French can be a tricky damn language, can’t it? And it’s quite hard to just read a list of tricky French words, isn’t it?
So with this in mind, here’s a podcast episode featuring Camille Chevalier-Karfis, the founder of the French Today website, which teaches both traditional and modern French. She walks me through how to pronounce the ten toughest French words.
Here are the words:
Brouilly (a wine, and a place in France)
Reims (a place in France)
Caen (a place in France)
Rouen (a place in France)
Buoux (a place in France)
Grenouille (a frog)
Serrurerie (a locksmiths)
Bouilloire (a kettle)
Ecureuil (a squirrel)
Vadrouille (a wander about)
As a bonus, here’s what I’ve since discovered to be a very tricky word too, quincaillerie. The video below is a tiny snippet from a Walk Show I did with April Pett.
As for the full podcast episode, that was the voice of Camille, and it was her first appearance on The Earful Tower, recorded in December 2017. To hear her more recent episode on how to improve your French, click here).
Want more Earful audio about the French language? Why not listen to our top episode ever – the 24 best French words.
Or the 19 worst French words… our second top episode ever.
Oh, and before I forget, if you’re looking for more from Camille, you can check out her downloadable audiobook “Secrets of French pronunciation“, which actually has a whole section on the “ill” sound we talked about in the show.
It includes explanations and repeat-after-me sentences such as “Ouille, aïe, j’ai de la paille dans l’œil”. (Ouch, ouch, I have some straw in my eye).
Here are two more of her articles on pronunciation while we’re at it: Nine steps to improving your French accent, and How to understand spoken French.
And if you like The Earful Tower, here’s how to support the programme.
10 thoughts on “How to pronounce the hardest French words”

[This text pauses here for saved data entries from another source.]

(** ** Blocks and inodes together *)
Section both.
Context {P Q : Type} {opsP : BitmapOps P} {lawsP : BitmapLaws P} {opsQ : BitmapOps Q} {lawsQ : BitmapLaws Q} (place : Z → list Z → Z).
(** a file system with both bitmaps; [e_dirs] are the inodes that are directories *)
Record efs := Efs { e_fs : filsys; e_blocks : gbm Q; e_inodes : gbm P; e_dirs : Z → bool }.
Definition blocks_of (e : efs) : afs Q := Afs (e_fs e) (e_blocks e).
Definition inodes_of (e : efs) : ifs P := Ifs (e_fs e) (e_inodes e).
Definition efs_ok (e : efs) : Prop := alloc_ok (blocks_of e) ∧ inode_ok (e_dirs e) (inodes_of e).
Definition with_blocks (e : efs) (a : afs Q) : efs := Efs (afs_fs a) (block_map a) (e_inodes e) (e_dirs e).
Definition with_inodes (e : efs) (i : ifs P) (d : Z → bool) : efs := Efs (ifs_fs i) (e_blocks e) (inode_map i) d.
Inductive efs_step : efs → efs → Prop :=
| e_alloc_block e zero goal r a : 0 <= goal → goal = 0 ∨ s_first_data_block (super (e_fs e)) <= goal → ext2fs_alloc_block3 place zero (blocks_of e) goal = Ret (r, a) → efs_step e (with_blocks e a)
| e_free_block e blk a : s_first_data_block (super (e_fs e)) <= blk < ext2fs_blocks_count (super (e_fs e)) → used (blocks_of e) blk = true → ext2fs_block_alloc_stats2 place (blocks_of e) blk (-1) = Ret a → efs_step e (with_blocks e a)
| e_no_inode e dir err i : 0 <= dir <= s_inodes_count (super (e_fs e)) → ext2fs_new_inode place (inodes_of e) dir = Ret (inl err, i) → efs_step e (with_inodes e i (e_dirs e))
| e_new_inode e dir ino i i' isdir : 0 <= dir <= s_inodes_count (super (e_fs e)) → ext2fs_new_inode place (inodes_of e) dir = Ret (inr ino, i) → ext2fs_inode_alloc_stats2 place i ino 1 isdir = Ret i' →
    efs_step e (with_inodes e i' (new_dirs (e_dirs e) ino 1 isdir))
| e_free_inode e ino i' : 1 <= ino <= s_inodes_count (super (e_fs e)) → taken (inodes_of e) ino = true → ext2fs_inode_alloc_stats2 place (inodes_of e) ino (-1) (e_dirs e ino) = Ret i' →
    efs_step e (with_inodes e i' (new_dirs (e_dirs e) ino (-1) (e_dirs e ino))).
Lemma with_blocks_ok e a : efs_ok e → alloc_ok a → inode_frame (e_fs e) (afs_fs a) → efs_ok (with_blocks e a).
Proof.
  intros [_ Hi] Ha [Fr Ef]. split; [by destruct a|]. apply (inode_ok_frame _ (inodes_of e)); try done. intros g p Hg. apply (ak_csum _ Ha). rewrite (fr_count _ _ _ _ Fr). done.
Qed.
Lemma with_inodes_ok e i d : efs_ok e → inode_ok d i → frame block_field 0 (e_fs e) (ifs_fs i) → ext2fs_free_blocks_count (super (ifs_fs i)) = ext2fs_free_blocks_count (super (e_fs e)) → efs_ok (with_inodes e i d).
Proof.
  intros [Ha _] Hi Fr Ef. split; [|by destruct i]. apply (alloc_ok_frame (blocks_of e)); try done. intros g p Hg. apply (ik_csum _ _ Hi). rewrite (fr_count _ _ _ _ Fr). done.
Qed.
Lemma alloc_block_frame a zero goal r a' : alloc_ok a → 0 <= goal → goal = 0 ∨ s_first_data_block (super (afs_fs a)) <= goal → ext2fs_alloc_block3 place zero a goal = Ret (r, a') → alloc_ok a' ∧ inode_frame (afs_fs a) (afs_fs a').
Proof.
  intros Ha Hg0 Hg E. split; [apply (alloc_step_ok place a); [done|by eapply step_alloc]|]. destruct (new_block_ok place a goal Ha Hg0 Hg) as (x & En & Hx). unfold ext2fs_alloc_block3 in E. rewrite En in E. revert E. ostep.
  destruct x as [e|[blk a1]]; [intros [= _ <-]; split; [by apply frame_refl, Ha|done]|]. destruct Hx as (Hf & Ha1 & Es & Em & g & Hg' & Ec). pose proof (clear_uninit_frame place _ g _ (ak_gdt _ Ha) (ak_seed _ Ha) ltac:(lia) Ec) as [F1 F2].
  case_if; [|by intros [= _ <-]]. destruct (ext2fs_block_alloc_stats2 place a1 blk 1) as [a2| |] eqn:E2; [|done..]. ostep. intros [= _ <-]. destruct (block_stats_frame place a1 a2 blk 1 Ha1 ltac:(rewrite Es; apply Hf) ltac:(by left) E2) as [F3 F4].
  split; [by eapply frame_trans|congruence].
Qed.
Lemma efs_step_ok e e' : efs_ok e → efs_step e e' → efs_ok e'.
Proof.
  intros He Hs. pose proof He as [Ha Hi]. destruct Hs as [e zero goal r a Hg0 Hg E|e blk a Hb Hu E|e dir err i Hd E|e dir ino i i' isdir Hd E E2|e ino i' Hr Ht E].
  - destruct (alloc_block_frame _ zero goal r a Ha Hg0 Hg E) as [Ha' F]. by apply with_blocks_ok.
  - apply with_blocks_ok; [done|by apply (alloc_step_ok place (blocks_of e)); [|by eapply step_free]|]. by apply (block_stats_frame place (blocks_of e) a blk (-1)); [| |right|].
  - destruct (new_inode_ok place _ _ dir Hi Hd) as (r & i1 & E1 & Hi1 & Es1 & _ & F1 & _). rewrite E in E1. injection E1 as <- <-. apply with_inodes_ok; try done. by rewrite Es1.
  - destruct (new_inode_ok place _ _ dir Hi Hd) as (r & i1 & E1 & Hi1 & Es1 & Ht1 & F1 & R). rewrite E in E1. injection E1 as <- <-. destruct R as (Hr & Hn & _). pose proof (ik_first _ _ Hi) as H1. assert (1 <= ino <= s_inodes_count (super (e_fs e))) as Hr' by (cbn in *; lia).
    destruct (inode_stats_ok place _ i ino 1 isdir Hi1) as (i2 & E3 & Hi2 & _ & _ & F2 & Ef); [by rewrite Es1|left; split; [done|]; by rewrite Ht1|]. rewrite E2 in E3. injection E3 as <-. apply with_inodes_ok; try done; [by eapply frame_trans|]. by rewrite Ef, Es1.
  - destruct (inode_stats_ok place _ _ ino (-1) (e_dirs e ino) Hi Hr) as (i2 & E3 & Hi2 & _ & _ & F2 & Ef); [by right|]. rewrite E in E3. injection E3 as <-. by apply with_inodes_ok.
Qed.
(** C34. In every state that allocations and frees of blocks and of inodes can
    reach, in any order: the free counts of the superblock and of every group are
    the numbers of free blocks and free inodes of the two bitmaps, the directory
    count of every group is its number of directories, no inode in the unused end
    of an inode table and none of an uninitialised group is in use, and every
    descriptor has a valid checksum.  The search for a free inode ends there; it
    returns the nearest free inode from the directory's group on, whose
    bookkeeping succeeds, and fails only when every inode from the first
    non-reserved one on is in use. *)
Theorem fs_reachable_ok e e' : efs_ok e → rtc efs_step e e' → let fs := e_fs e' in let sb := super fs in
  (ext2fs_free_blocks_count sb = free (blocks_of e') (s_first_data_block sb) (ext2fs_blocks_count sb - 1) ∧
   s_free_inodes_count sb = s_inodes_count sb - ones (taken (inodes_of e')) 1 (s_inodes_count sb)) ∧
  (∀ g, 0 <= g < group_desc_count fs → (∀ place', ext2fs_group_desc_csum_verify place' fs g = Ret true) ∧
    ext2fs_bg_free_blocks_count fs g = Ret (free (blocks_of e') (ext2fs_group_first_block2 fs g) (ext2fs_group_last_block2 fs g)) ∧
    ext2fs_bg_free_inodes_count fs g = Ret (s_inodes_per_group sb - ones (taken (inodes_of e')) (ino_lo fs g) (ino_hi fs g)) ∧
    ext2fs_bg_used_dirs_count fs g = Ret (ones (e_dirs e') (ino_lo fs g) (ino_hi fs g)) ∧
    (ext2fs_has_group_desc_csum fs = true → ∃ unused fl, ext2fs_bg_itable_unused fs g = Ret unused ∧ ext2fs_bg_flags fs g = Ret fl ∧
      ∀ j, ino_lo fs g <= j <= ino_hi fs g → ino_hi fs g - unused < j ∨ Z.land fl EXT2_BG_INODE_UNINIT ≠ 0 → taken (inodes_of e') j = false)) ∧
  ∀ dir isdir, 0 <= dir <= s_inodes_count sb → ∃ r i, ext2fs_new_inode place (inodes_of e') dir = Ret (r, i) ∧
    match r with
    | inr ino => free_near (taken (inodes_of e')) sb (search_start sb dir) ino ∧ ∃ i', ext2fs_inode_alloc_stats2 place i ino 1 isdir = Ret i'
    | inl err => err = EXT2_ET_INODE_ALLOC_FAIL ∧ ∀ j, EXT2_FIRST_INODE sb <= j <= s_inodes_count sb → taken (inodes_of e') j = true
    end.
Proof.
  intros He Hr. assert (efs_ok e') as [Ha Hi] by (induction Hr as [|a b c Hs _ IH]; [done|]; apply IH; by eapply efs_step_ok). intros fs sb. split; [split; [apply (ak_total _ Ha)|apply (ik_total _ _ Hi)]|]. split.
  - intros g Hg. destruct (ik_groups _ _ Hi g Hg) as (φ & fl & [V1 V2] & I). split; [intros; by apply (ak_csum _ Ha)|]. split; [by apply (ak_groups _ Ha)|]. split; [rewrite (V1 GFreeInodes : ext2fs_bg_free_inodes_count fs g = _); by rewrite (ig_free _ _ _ _ _ _ I)|].
    split; [rewrite (V1 GUsedDirs : ext2fs_bg_used_dirs_count fs g = _); by rewrite (ig_dirs _ _ _ _ _ _ I)|]. intros Hc. exists (φ GItableUnused), fl. split; [apply (V1 GItableUnused)|]. split; [done|]. intros j Hj [Hu|Hu]; [apply (ig_unused _ _ _ _ _ _ I Hc); change (ifs_fs (inodes_of e')) with fs; lia|by apply (ig_uninit _ _ _ _ _ _ I Hc Hu)].
  - intros dir isdir Hd. destruct (new_inode_ok place _ _ dir Hi Hd) as (r & i & E & Hi1 & Es1 & Ht1 & _ & R). exists r, i. split; [done|]. destruct r as [err|ino]; [done|]. split; [done|]. destruct R as (Hr' & Hn & _). pose proof (ik_first _ _ Hi) as H1. change (super (ifs_fs (inodes_of e'))) with sb in H1, Hr'. assert (1 <= ino <= s_inodes_count sb) as Hr2 by lia.
    destruct (inode_stats_ok place _ i ino 1 isdir Hi1) as (i2 & E3 & _); [by rewrite Es1|left; split; [done|]; by rewrite Ht1|]. by exists i2.
Qed.
End both.

(** ** A file system of 40 blocks and 48 inodes in three groups with checksums:
    the inodes 1 to 11 are in use, 2 is a directory, the last two groups have no
    inode bitmap yet *)
Definition demo_super : list Z := st 4 (st 4 (st 4 (st 4 small_super 0x00 48) 0x10 37) 0x28 16) 0x64 0x10.
Definition demo_desc (blocks inodes dirs fl unused csum : Z) : list Z := st 2 (st 2 (st 2 (st 2 (st 2 (st 2 (replicate 32 0) 12 blocks) 14 inodes) 16 dirs) 18 fl) 28 unused) 30 csum.
Definition demo_gdt : list Z := demo_desc 12 5 1 0 5 33148 ++ demo_desc 16 16 0 1 16 63367 ++ demo_desc 8 16 0 1 16 9985.
Definition demo_fs : filsys := Filsys demo_super 0 0 1024 3 demo_gdt 1 16 0.
Definition demo_inodes : gbm ba := Gbm INODE_BITMAP64 1 48 48 0 [0xFF; 0x07; 0; 0; 0; 0].
Definition demo_dirs (j : Z) : bool := j =? 2.
Definition demo : efs (P := ba) (Q := ba) := Efs demo_fs small_map demo_inodes demo_dirs.
Lemma all_range (f : Z → bool) lo n : forallb f (seqZ lo n) = true → ∀ j, lo <= j < lo + n → f j = true.
Proof. rewrite forallb_forall. intros H j Hj. apply H, list_elem_of_In, elem_of_seqZ. lia. Qed.
Lemma demo_desc_bytes a b c d e f : bytes (demo_desc a b c d e f).
Proof. repeat apply bytes_st. by apply Forall_replicate. Qed.
Lemma demo_tables_bytes : bytes demo_super ∧ bytes demo_gdt.
Proof. split; [repeat apply bytes_st; by apply Forall_replicate|]. apply Forall_app_2; [|apply Forall_app_2]; apply demo_desc_bytes. Qed.
Lemma demo_gdt_ok : gdt_ok demo_fs.
Proof. split; [done|done|vm_compute; discriminate|vm_compute; discriminate|done|apply demo_tables_bytes]. Qed.
Lemma demo_csum g place : 0 <= g < 3 → ext2fs_group_desc_csum_verify place demo_fs g = Ret true.
Proof. intros Hg. assert (g = 0 ∨ g = 1 ∨ g = 2) as [->|[->| ->]] by lia; vm_compute; reflexivity. Qed.
Lemma demo_blocks_ok : alloc_ok (ops := small_ops) (laws := BitArray.ba_laws 0x1000) (Afs demo_fs small_map).
Proof.
  split; [exact demo_gdt_ok|split; vm_compute; repeat split; discriminate|cbn; lia|done|apply demo_tables_bytes|done|done|apply small_ok|done|done|done| | |intros g p Hg; by apply demo_csum].
  - intros g Hg. assert (g = 0 ∨ g = 1 ∨ g = 2) as [->|[->| ->]] by (cbn in Hg; lia); vm_compute; reflexivity.
  - vm_compute. reflexivity.
Qed.
Lemma demo_inodes_ok : inode_ok (ops := small_ops) (laws := BitArray.ba_laws 0x1000) demo_dirs (Ifs demo_fs demo_inodes).
Proof.
  split; [exact demo_gdt_ok|cbn; lia|done|apply demo_tables_bytes|by vm_compute|done|done|by vm_compute| |done|done|done| | | |intros g p Hg; by apply demo_csum].
  - change (BitArray.ba_ok demo_inodes). split; cbn [start end_ real_end cluster_bits private demo_inodes]; [lia..| |done]. by repeat constructor.
  - intros g Hg. exists (field demo_fs (desc demo_fs g)), (ld 2 (desc demo_fs g) 18). split; [by apply gview_desc; [apply demo_gdt_ok|]|]. 
    assert (∀ lo n j, forallb (λ j, negb (BitArray.ba_bit demo_inodes j)) (seqZ lo n) = true → lo <= j < lo + n → BitArray.ba_bit demo_inodes j = false) as Hz by (intros lo n j Hall Hj; pose proof (all_range _ lo n Hall j Hj) as H; cbn beta in H; by apply negb_true_iff in H).
    assert (g = 0 ∨ g = 1 ∨ g = 2) as [->|[->| ->]] by (cbn in Hg; lia); (split; [vm_compute; reflexivity|vm_compute; reflexivity|by vm_compute|intros _ j Hj|intros _ Hn j Hj]).
    + apply (Hz 12 5); [vm_compute; reflexivity|]. revert Hj. cbn [ifs_fs]. unfold ino_hi. change (field demo_fs (desc demo_fs 0) GItableUnused) with 5. change (s_inodes_per_group (super demo_fs)) with 16. lia.
    + exfalso. by apply Hn.
    + apply (Hz 17 32); [vm_compute; reflexivity|]. revert Hj. cbn [ifs_fs]. unfold ino_hi. change (field demo_fs (desc demo_fs 1) GItableUnused) with 16. change (s_inodes_per_group (super demo_fs)) with 16. lia.
    + apply (Hz 17 32); [vm_compute; reflexivity|]. revert Hj. cbn [ifs_fs]. unfold ino_lo, ino_hi. change (s_inodes_per_group (super demo_fs)) with 16. lia.
    + apply (Hz 17 32); [vm_compute; reflexivity|]. revert Hj. cbn [ifs_fs]. unfold ino_hi. change (field demo_fs (desc demo_fs 2) GItableUnused) with 16. change (s_inodes_per_group (super demo_fs)) with 16. lia.
    + apply (Hz 17 32); [vm_compute; reflexivity|]. revert Hj. cbn [ifs_fs]. unfold ino_lo, ino_hi. change (s_inodes_per_group (super demo_fs)) with 16. lia.
  - vm_compute. reflexivity.
  - intros j Hj Hd. apply Z.eqb_eq in Hd as ->. vm_compute. reflexivity.
Qed.
(** the search from the root directory on finds inode 12 *)
Lemma fs_reachable_ok_witness : ∃ i i', ext2fs_new_inode (ops := small_ops) anyplace (inodes_of demo) 2 = Ret (inr 12, i) ∧ ext2fs_inode_alloc_stats2 (ops := small_ops) anyplace i 12 1 true = Ret i'.
Proof.
  set (L := BitArray.ba_laws 0x1000). assert (efs_ok (lawsP := L) (lawsQ := L) demo) as H0 by (split; [exact demo_blocks_ok|exact demo_inodes_ok]).
  destruct (fs_reachable_ok (lawsP := L) (lawsQ := L) anyplace demo demo H0 (rtc_refl _ _)) as (_ & _ & Hn). destruct (Hn 2 true) as (r & i & E & R); [change (0 <= 2 <= 48); lia|]. destruct r as [e|ino].
  - exfalso. destruct R as [_ R]. specialize (R 12 ltac:(change (11 <= 12 <= 48); lia)). discriminate R.
  - destruct R as [(Hr & Hf & Hs) (i' & E')]. exists i, i'. change (search_start (super (e_fs demo)) 2) with 11 in Hs. assert (ino = 12) as <-; [|by split]. change (11 <= ino <= 48) in Hr. destruct Hs as [[_ Hs]|[Hs _]]; [|lia].
    destruct (decide (ino = 11)) as [->|]; [discriminate Hf|]. destruct (decide (12 < ino)); [specialize (Hs 12 ltac:(lia)); discriminate Hs|lia].
Defined.
End InodeAlloc.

This episode was both cute and enlightening! 😀 Camille is more than right in saying that we have another voice when speaking a foreign language, I notice it every time I utter English sentences! However, we still use the word you talk about; we can say “je pars en vadrouille” (I am going for a walk) or “je vais vadrouiller un peu” (which is the verb, meaning I am going to wander a bit). And above all, don’t despair. I have learn to speak English when I was 12, and there are still some words driving me mad because I cannot pronounce them properly!
Might have to do an episode on tough English words for the French…
That’s not how you pronounce Buoux! Camille is close but you have to pronounce the x at the end. It is a small town surrounded by magnificent gorges, and you should definitely go there.
Intriguing – I’ll add it to my list 🙂
You also have “gribouille” which more or less means “scribble”. It was my cat’s name and for fun I choose this word as project code name when I worked for Shell in international marketing. All my bosses and colleagues were having so much difficulties and results were so funny (for a french !!!)…
That’s so funny, I love it. It would make a good secret operation name for Bond or Jason Bourne. Operation Gribouille!
You missed chirurgien (surgeon). My street is named after one, I am haunted by this word every day 😂
Oh that sounds horrible. Will have to write a follow up list!
Another challenging word—especially for Americans—is “hurluberlu.”